A zero-coupon bond is a type of bond that doesn’t make coupon payments. This type of bond is issued with a big discount to its face value.

At the time of maturity, the bondholder receives the face value of the bond, which means that the current price has to be lower than the face price. The investor’s earnings come entirely from the gain on redemption because there are no coupon payments.

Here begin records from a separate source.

(** The loop fails with a fault of a lookup only, and when it comes
    through, every entry was a record. *)
Lemma collected_fault (entries : list pyvalue) :
  forall d e, collected entries d = inl e -> lookup_fault e = true.
Proof.
  induction entries as [| x rest IH]; intros d e; simpl; [discriminate |].
  destruct (stored x d) as [e1 | d1] eqn:Hst; simpl.
  - intros [= <-]. exact (stored_fault _ _ _ Hst).
  - apply IH.
Qed.

Lemma collected_records (entries : list pyvalue) :
  forall d d', collected entries d = inr d' -> Forall is_record entries.
Proof.
  induction entries as [| x rest IH]; intros d d'; simpl; [constructor |].
  destruct (stored x d) as [e1 | d1] eqn:Hst; simpl; [discriminate |].
  intros H. constructor; [exact (stored_record _ _ _ Hst) | exact (IH _ _ H)].
Qed.

Lemma read_codes_fault (resp : response) (e : error) :
  status_code resp = 200 -> read_codes resp = inl e -> lookup_fault e = true.
Proof.
  intros Hs. unfold read_codes, get_json. rewrite Hs.
  change (negb (200 =? 200)) with false. cbv beta iota.
  destruct (json resp) as [data |]; simpl; [| intros [= <-]; reflexivity].
  destruct (getitem_str data "result") as [e1 | result] eqn:H1; simpl.
  { intros [= <-]. exact (getitem_str_fault _ _ _ H1). }
  destruct (getitem_int result 1) as [e2 | second] eqn:H2; simpl.
  { intros [= <-]. exact (getitem_int_fault _ _ _ H2). }
  destruct (iterate second) as [e3 | entries] eqn:H3; simpl.
  { intros [= <-]. exact (iterate_fault _ _ H3). }
  apply collected_fault.
Qed.

(** When the discovery comes through, the body had the expected
    structure, or an empty object or string in the place of the list. *)
Lemma read_codes_success (resp : response) (v : pyvalue) (codes : pydict) :
  status_code resp = 200 ->
  json resp = Some v ->
  read_codes resp = inr codes ->
  expected_structure v \/ (empty_second v /\ codes = []).
Proof.
  intros Hs Hj. unfold read_codes, get_json. rewrite Hs, Hj.
  change (negb (200 =? 200)) with false. cbv beta iota. unfold and_then at 1.
  destruct (getitem_str v "result") as [e1 | result] eqn:H1; [discriminate |].
  destruct (getitem_str_dict _ _ _ H1) as [top [-> Htop]].
  unfold and_then at 1.
  destruct result as [| b | n | q | s | items | fields]; try discriminate.
  - (* the result is a string: its second character is no record *)
    unfold getitem_int.
    destruct (position 1 (String.length s)) as [n |]; [| discriminate].
    destruct (String.get n s) as [c |]; [| discriminate].
    discriminate.
  - change 1 with (Z.of_nat 1). rewrite getitem_int_list.
    destruct (nth_error items 1) as [second |] eqn:H2; [| discriminate].
    unfold and_then at 1.
    destruct second as [| b | n | q | s | records | fields]; try discriminate.
    + destruct s as [| c s]; [| discriminate].
      intros [= <-]. right. split; [| reflexivity].
      exists top, items, (PyStr EmptyString). repeat split; try assumption.
      right. reflexivity.
    + intros H. left. exists top, items, records.
      repeat split; try assumption. exact (collected_records _ _ _ H).
    + destruct fields as [| f fields]; [| discriminate].
      intros [= <-]. right. split; [| reflexivity].
      exists top, items, (PyDict []). repeat split; try assumption.
      left. reflexivity.
Qed.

Bonds can be held until maturity date or they can be sold on the secondary markets (markets where previously issued financial instruments (including bonds) are sold and bought). Because the only payment is made at the maturity, prices of zero-coupon bonds fluctuate more significantly that prices of coupon bonds.

The more an investor has to wait until the maturity date, the lower the price of the bond should be. This happens because of the time value of money, according to which, the same amount of money available at the present time is worth more than the same amount available in the future because money available at the present time can be used to create more money.

### How to calculate the price of a zero-coupon bond?

Price of the zero-coupon bond is calculated much easier than a coupon bond price since there are no coupon payments. It is calculated as:

$P = \frac{M}{(1 + r)^{n}}$

Where P is the current price of a bond, M is the face or nominal value, r is the required rate of interest, n is the number of years until maturity.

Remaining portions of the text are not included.